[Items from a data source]
=======

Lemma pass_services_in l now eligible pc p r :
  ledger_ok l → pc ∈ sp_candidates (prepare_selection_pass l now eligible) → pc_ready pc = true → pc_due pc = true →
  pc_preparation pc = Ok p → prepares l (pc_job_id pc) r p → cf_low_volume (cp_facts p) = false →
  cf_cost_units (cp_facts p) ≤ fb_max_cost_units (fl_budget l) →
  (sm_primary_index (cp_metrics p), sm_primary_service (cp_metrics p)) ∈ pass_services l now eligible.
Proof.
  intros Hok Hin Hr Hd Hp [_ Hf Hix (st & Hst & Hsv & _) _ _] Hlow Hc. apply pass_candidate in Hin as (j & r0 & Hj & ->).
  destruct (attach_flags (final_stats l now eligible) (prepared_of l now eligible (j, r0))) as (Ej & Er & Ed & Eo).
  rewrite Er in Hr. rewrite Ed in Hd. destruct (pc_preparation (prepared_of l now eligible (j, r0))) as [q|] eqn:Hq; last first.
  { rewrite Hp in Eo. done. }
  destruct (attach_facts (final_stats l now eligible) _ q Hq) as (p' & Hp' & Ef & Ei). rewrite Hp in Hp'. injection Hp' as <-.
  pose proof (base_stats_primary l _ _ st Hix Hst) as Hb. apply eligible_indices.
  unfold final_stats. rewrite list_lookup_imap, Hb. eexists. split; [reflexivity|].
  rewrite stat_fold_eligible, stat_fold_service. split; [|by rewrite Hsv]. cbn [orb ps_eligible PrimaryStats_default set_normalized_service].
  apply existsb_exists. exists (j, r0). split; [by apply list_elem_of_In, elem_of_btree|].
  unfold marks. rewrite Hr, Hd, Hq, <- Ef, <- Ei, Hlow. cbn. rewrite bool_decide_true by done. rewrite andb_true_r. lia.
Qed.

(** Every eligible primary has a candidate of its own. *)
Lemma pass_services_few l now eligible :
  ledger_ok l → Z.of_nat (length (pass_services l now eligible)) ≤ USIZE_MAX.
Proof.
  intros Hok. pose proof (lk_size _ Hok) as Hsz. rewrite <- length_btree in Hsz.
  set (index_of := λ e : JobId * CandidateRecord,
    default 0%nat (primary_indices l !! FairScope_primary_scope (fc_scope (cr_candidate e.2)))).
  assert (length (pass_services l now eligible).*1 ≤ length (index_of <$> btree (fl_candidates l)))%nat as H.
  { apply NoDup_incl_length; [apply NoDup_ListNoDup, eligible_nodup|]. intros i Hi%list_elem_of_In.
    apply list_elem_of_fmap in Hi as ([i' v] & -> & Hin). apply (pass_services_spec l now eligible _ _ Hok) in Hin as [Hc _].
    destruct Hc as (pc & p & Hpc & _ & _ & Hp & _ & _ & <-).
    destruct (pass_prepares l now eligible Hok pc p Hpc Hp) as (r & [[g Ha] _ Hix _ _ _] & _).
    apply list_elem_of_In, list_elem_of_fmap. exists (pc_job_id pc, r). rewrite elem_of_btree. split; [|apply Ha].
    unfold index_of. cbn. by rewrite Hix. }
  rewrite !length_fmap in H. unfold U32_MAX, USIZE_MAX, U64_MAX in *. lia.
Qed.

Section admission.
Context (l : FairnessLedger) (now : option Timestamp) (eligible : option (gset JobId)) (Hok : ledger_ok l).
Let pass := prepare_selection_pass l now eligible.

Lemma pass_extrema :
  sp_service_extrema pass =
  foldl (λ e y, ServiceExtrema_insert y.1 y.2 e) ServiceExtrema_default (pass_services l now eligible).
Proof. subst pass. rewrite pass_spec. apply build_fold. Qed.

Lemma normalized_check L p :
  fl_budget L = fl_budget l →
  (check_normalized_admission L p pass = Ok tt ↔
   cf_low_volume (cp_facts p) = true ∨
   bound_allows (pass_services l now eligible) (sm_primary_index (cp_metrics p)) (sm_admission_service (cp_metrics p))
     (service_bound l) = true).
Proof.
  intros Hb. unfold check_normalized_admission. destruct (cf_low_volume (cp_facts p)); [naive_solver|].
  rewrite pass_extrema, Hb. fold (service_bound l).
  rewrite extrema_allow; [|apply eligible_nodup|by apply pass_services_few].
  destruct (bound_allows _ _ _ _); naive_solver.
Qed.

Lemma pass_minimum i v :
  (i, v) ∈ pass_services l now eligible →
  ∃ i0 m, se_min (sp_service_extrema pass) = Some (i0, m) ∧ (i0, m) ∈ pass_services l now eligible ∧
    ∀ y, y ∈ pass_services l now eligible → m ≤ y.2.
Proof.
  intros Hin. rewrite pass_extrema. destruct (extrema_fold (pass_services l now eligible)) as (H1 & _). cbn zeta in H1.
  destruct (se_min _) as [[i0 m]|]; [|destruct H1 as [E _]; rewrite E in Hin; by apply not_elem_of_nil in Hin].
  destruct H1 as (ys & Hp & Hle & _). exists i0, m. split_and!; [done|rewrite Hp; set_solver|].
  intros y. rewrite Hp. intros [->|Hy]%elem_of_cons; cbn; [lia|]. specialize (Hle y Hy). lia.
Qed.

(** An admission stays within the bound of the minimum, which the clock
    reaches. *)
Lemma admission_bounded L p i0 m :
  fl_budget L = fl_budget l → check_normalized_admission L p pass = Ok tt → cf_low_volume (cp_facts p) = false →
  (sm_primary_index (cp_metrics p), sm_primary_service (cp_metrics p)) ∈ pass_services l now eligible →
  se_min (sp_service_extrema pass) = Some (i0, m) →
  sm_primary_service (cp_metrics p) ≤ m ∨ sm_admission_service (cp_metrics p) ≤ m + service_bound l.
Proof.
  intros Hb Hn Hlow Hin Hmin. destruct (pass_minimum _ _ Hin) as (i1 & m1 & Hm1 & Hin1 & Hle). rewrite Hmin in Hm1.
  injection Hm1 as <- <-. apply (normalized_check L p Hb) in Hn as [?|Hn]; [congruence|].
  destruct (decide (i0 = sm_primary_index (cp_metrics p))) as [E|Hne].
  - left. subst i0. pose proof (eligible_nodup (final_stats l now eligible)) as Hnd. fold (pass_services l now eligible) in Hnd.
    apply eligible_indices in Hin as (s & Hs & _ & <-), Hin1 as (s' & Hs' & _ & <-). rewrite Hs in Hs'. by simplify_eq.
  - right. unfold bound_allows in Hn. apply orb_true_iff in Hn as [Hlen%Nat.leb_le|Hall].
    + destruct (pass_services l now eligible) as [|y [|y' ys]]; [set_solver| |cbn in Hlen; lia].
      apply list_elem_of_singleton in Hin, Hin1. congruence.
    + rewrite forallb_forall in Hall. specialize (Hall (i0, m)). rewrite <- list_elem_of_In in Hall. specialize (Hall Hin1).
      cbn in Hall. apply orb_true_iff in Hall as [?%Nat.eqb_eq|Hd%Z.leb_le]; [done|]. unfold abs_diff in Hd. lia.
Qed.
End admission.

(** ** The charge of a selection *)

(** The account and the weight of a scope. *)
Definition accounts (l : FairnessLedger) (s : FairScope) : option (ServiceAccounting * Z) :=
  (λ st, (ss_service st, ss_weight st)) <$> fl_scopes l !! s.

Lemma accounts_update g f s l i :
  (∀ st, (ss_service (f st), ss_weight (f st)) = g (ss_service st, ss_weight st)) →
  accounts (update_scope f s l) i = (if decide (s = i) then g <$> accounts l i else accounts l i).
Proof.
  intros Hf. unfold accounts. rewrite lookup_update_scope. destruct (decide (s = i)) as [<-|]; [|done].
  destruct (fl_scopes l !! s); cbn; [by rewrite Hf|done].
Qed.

=======

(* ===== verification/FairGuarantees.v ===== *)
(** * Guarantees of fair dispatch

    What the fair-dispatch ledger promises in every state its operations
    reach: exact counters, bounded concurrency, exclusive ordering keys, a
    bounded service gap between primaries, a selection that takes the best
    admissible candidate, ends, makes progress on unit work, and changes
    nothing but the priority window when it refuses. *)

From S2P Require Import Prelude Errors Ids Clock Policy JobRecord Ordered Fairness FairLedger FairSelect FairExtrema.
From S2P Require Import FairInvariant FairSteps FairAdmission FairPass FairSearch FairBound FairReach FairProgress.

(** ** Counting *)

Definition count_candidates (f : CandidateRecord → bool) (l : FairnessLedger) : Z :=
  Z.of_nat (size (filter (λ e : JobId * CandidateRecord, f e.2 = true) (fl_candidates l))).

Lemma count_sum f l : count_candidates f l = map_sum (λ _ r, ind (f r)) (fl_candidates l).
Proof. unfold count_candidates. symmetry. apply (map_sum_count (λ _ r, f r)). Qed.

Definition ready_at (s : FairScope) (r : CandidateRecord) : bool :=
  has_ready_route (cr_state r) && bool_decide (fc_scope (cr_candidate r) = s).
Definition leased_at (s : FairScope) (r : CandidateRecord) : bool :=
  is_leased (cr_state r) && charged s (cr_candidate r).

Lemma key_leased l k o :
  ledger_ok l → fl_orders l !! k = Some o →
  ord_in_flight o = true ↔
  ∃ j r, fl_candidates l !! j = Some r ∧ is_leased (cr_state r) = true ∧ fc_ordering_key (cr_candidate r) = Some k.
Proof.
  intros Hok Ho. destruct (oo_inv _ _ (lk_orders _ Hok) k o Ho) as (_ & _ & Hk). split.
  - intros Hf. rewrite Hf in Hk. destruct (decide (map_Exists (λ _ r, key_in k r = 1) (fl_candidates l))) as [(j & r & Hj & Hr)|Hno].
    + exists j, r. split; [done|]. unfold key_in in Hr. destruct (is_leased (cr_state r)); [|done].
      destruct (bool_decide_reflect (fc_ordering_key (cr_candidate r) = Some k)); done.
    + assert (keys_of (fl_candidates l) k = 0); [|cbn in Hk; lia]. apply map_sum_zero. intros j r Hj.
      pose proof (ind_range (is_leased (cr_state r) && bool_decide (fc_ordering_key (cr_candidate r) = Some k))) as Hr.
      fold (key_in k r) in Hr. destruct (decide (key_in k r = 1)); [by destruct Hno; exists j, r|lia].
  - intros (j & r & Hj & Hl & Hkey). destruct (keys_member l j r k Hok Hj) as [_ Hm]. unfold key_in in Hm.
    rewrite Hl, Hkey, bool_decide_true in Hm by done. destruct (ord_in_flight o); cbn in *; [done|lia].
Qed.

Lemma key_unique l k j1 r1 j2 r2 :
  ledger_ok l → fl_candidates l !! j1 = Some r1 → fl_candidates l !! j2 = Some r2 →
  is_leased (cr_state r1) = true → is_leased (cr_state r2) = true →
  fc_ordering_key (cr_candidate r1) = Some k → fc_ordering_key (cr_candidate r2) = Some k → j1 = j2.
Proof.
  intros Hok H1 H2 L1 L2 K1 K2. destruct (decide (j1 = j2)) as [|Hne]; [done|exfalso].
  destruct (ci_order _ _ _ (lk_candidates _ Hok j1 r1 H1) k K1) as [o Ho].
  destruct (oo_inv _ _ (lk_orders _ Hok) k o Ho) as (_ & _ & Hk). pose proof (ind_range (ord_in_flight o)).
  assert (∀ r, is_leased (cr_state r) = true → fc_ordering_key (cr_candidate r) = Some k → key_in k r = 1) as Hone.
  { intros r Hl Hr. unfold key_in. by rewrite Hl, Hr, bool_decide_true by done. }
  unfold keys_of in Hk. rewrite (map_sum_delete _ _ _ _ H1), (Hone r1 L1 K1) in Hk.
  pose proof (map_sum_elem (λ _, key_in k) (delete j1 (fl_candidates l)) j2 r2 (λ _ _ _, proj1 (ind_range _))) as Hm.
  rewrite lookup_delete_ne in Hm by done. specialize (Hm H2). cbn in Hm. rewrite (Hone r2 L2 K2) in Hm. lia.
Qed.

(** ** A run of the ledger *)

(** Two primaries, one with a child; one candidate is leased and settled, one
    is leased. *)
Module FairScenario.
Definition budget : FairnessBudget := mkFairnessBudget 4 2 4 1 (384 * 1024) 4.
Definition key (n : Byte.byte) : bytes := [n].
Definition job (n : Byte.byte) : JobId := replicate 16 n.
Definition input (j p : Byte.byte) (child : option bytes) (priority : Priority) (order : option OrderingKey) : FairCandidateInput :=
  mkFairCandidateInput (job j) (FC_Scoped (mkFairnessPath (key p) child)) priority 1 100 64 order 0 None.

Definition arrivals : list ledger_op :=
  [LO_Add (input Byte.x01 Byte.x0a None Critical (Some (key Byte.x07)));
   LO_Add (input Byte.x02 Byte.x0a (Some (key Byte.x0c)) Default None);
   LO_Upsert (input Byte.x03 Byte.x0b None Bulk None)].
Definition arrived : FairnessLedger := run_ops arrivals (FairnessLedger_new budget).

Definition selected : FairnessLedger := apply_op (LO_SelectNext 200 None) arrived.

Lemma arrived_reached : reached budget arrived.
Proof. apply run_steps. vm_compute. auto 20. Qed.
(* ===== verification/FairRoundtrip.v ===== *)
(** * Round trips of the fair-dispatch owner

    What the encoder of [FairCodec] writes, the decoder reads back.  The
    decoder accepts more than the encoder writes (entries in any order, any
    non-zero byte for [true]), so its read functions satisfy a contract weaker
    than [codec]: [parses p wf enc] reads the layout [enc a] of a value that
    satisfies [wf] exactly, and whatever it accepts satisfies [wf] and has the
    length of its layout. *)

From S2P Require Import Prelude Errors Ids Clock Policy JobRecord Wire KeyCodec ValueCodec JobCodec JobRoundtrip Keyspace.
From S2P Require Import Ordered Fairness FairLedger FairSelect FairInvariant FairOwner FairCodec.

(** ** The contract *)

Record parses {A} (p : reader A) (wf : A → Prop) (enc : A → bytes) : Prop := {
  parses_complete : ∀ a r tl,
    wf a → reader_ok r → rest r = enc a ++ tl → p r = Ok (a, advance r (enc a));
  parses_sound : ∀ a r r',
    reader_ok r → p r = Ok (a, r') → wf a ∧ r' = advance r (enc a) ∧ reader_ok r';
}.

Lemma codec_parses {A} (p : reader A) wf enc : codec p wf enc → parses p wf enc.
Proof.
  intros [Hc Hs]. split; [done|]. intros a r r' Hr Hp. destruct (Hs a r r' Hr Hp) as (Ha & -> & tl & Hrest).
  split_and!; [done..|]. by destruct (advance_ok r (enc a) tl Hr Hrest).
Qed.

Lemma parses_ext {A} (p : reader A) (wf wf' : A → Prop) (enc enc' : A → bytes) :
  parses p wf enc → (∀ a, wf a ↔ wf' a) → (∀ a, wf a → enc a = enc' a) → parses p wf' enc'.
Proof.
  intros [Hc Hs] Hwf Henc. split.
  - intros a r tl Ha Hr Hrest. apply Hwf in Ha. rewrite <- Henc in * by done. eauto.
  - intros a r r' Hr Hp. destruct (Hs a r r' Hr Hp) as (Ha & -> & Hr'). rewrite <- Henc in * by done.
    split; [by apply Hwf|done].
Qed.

=======

▶ _EXERCISE REQUIREMENTS_
Search the records for the string "verification", and copy every line that holds it.

▶ _SOLUTION TO THE EXERCISE_
(* ===== verification/FairGuarantees.v ===== *)
(* ===== verification/FairRoundtrip.v ===== *)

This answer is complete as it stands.